I’m going to be honest. Making pop-tarts at home, 100% from scratch, isn’t the easiest. It’s not impossible, nor should this recipe intimidate you – but you have to take your time, read all of the instructions before beginning, and be patient. There are lots of steps, but I have about 1 billion photos to walk you through it.

I highly suggest reading each step and viewing each photo before beginning.

frosted brown sugar cinnamon pop tarts

Alright pop-tart lovers, here are my Homemade Brown Sugar Cinnamon Pop-Tarts. With pictures of the process and the full recipe written out towards the bottom.
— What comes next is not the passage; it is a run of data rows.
(** [RAGConfig.from_env]: the keyword arguments are evaluated in the order
    written, the other fields keep their defaults, and the dataclass
    constructor ends with [__post_init__]. *)
Definition from_env : Outcome RAGConfig :=
  let collection := getenv "RAG_COLLECTION_NAME" "my_documents" in
  let model := getenv "RAG_LLM_MODEL" "gpt-3.5-turbo" in
  and_then (py_float (getenv "RAG_TEMPERATURE" "0.1")) (fun temperature =>
  and_then (py_int (getenv "RAG_MAX_TOKENS" "1000")) (fun tokens =>
  and_then (py_int (getenv "RAG_RETRIEVAL_K" "6")) (fun k =>
  and_then (py_int (getenv "RAG_CHUNK_SIZE" "800")) (fun size =>
  and_then (py_int (getenv "RAG_CHUNK_OVERLAP" "100")) (fun overlap =>
  and_then (py_int (getenv "RAG_MEMORY_MAX_TOKENS" "800")) (fun memory =>
  let compression := getenv_flag "RAG_USE_COMPRESSION" in
  let costs := getenv_flag "RAG_TRACK_COSTS" in
  Returned (post_init {|
    collection_name := collection;
    llm_model := model;
    llm_temperature := temperature;
    max_tokens := tokens;
    retrieval_k := k;
    retrieval_fetch_k := retrieval_fetch_k field_defaults;
    search_type := search_type field_defaults;
    chunk_size := size;
    chunk_overlap := overlap;
    large_doc_chunk_size := large_doc_chunk_size field_defaults;
    large_doc_chunk_overlap := large_doc_chunk_overlap field_defaults;
    large_doc_threshold := large_doc_threshold field_defaults;
    memory_max_tokens := memory;
    conversation_summary_enabled := conversation_summary_enabled field_defaults;
    supported_extensions := supported_extensions field_defaults;
    force_reprocess := force_reprocess field_defaults;
    show_sources := show_sources field_defaults;
    max_sources_display := max_sources_display field_defaults;
    source_preview_length := source_preview_length field_defaults;
    use_compression := compression;
    track_costs := costs;
    enable_logging := enable_logging field_defaults
  |}))))))).

End FromEnv.

End Config.

(** ** Documents *)

(** Values stored in a metadata dictionary. *)
Inductive MetaVal :=
| MStr (s : string)
| MInt (n : Z).

(** [langchain.schema.Document]: text plus a metadata dictionary. Characters
    are modelled as [ascii], so [len(page_content)] is [String.length]. *)
Record Document := mkDoc {
  page_content : string;
  metadata : gmap string MetaVal
}.

(** [d.update(kvs)]: later pairs win, as in Python. *)
Definition dict_update {V} (d : gmap string V) (kvs : list (string * V)) : gmap string V :=
  fold_left (fun m kv => <[kv.1 := kv.2]> m) kvs d.

Definition metadata_update (doc : Document) (kvs : list (string * MetaVal)) : Document :=
  mkDoc (page_content doc) (dict_update (metadata doc) kvs).

(** Constructor arguments of a [RecursiveCharacterTextSplitter]. *)
Record Splitter := mkSplitter {
  sp_chunk_size : Z;
  sp_chunk_overlap : Z;
  sp_separators : list string
}.

(** The [splitters] dictionary of [enhanced_text_splitting]. *)
Definition splitters_default : Splitter :=
  mkSplitter 800 100 [nl ++ nl; nl; "."; " "; ""].

Definition splitters_large : Splitter :=
  mkSplitter 1200 150 [nl ++ nl; nl; "."; " "; ""].

(** [splitters['large'] if doc_length > 5000 else splitters['default']] *)
Definition choose_splitter (doc : Document) : Splitter :=
  let doc_length := Z.of_nat (String.length (page_content doc)) in
  if 5000 <? doc_length then splitters_large else splitters_default.

(** [enumerate(xs)] *)
Fixpoint enumerate_from {A} (i : nat) (xs : list A) : list (nat * A) :=
  match xs with
  | [] => []
  | x :: xs' => (i, x) :: enumerate_from (S i) xs'
  end.

Definition enumerate {A} (xs : list A) : list (nat * A) := enumerate_from 0 xs.

(** ** The outside world of an ingestion run *)

(** One stored vector of the Qdrant collection with its payload. Embedding
    components are kept as integers; nothing below depends on their
    values. *)
Record Point := mkPoint {
  pt_id : nat;
  pt_vector : list Z;
  pt_payload : Document
}.

(** An entry of [processed_files.json]. A field that the JSON object lacks
    is [None], which is what [entry.get(field)] returns. *)
Record LogEntry := mkEntry {
  entry_hash : option string;
  entry_processed_date : option string;
  entry_chunks_count : option nat
}.

(** What [processed_files.json] holds in [Ingest]: no file, a file that
    cannot be read ([open] or [json.load] raises the given exception), or a
    JSON object of entries, which is what the program itself writes. Any
    other text is covered by [IngestIO]. *)
Inductive ManifestFile :=
| NoFile
| Corrupt (e : PyException)
| Valid (log : gmap string LogEntry).

(** The persistent state an ingestion run acts on. *)
Record Sys := mkSys {
  manifest_file : ManifestFile;
  qdrant : gmap string (list Point)
}.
(just keep scrolling, just keep scrolling…)

homemade pop tart dough

First step. Homemade pie crust is what you use as the pastry. My homemade pie crust is simple. Nothing fancy or intimidating. My buttery pie crust uses both shortening and butter to obtain optimum flakiness and tenderness. These fats must be COLD.

You also need very cold ice water.

Why the emphasis on temperature here? Keeping your pastry dough as cold as possible prevents the fat from melting. If the butter melts before baking, you lose the flakiness of the pie crust. When the lumps of fat melt in the oven as the pop-tarts bake, their steam helps to separate the crust into multiple flaky layers. Warm fats and water will lend a hard, crunchy crust instead of the nice flaky crust you want for the pop-tarts.

homemade pop tart dough

After the two discs of dough have chilled as described in the recipe below, remove one from the fridge and let it come to room temperature for about 15 minutes. This makes rolling out the dough much easier.

Roll disc into a rectangle about 1/8 of an inch thick – about 9×12 inches in total size. Trim off the sides of this rectangle as needed. Cut dough into three even sections, then cut each section into three sections. Does that make any sense?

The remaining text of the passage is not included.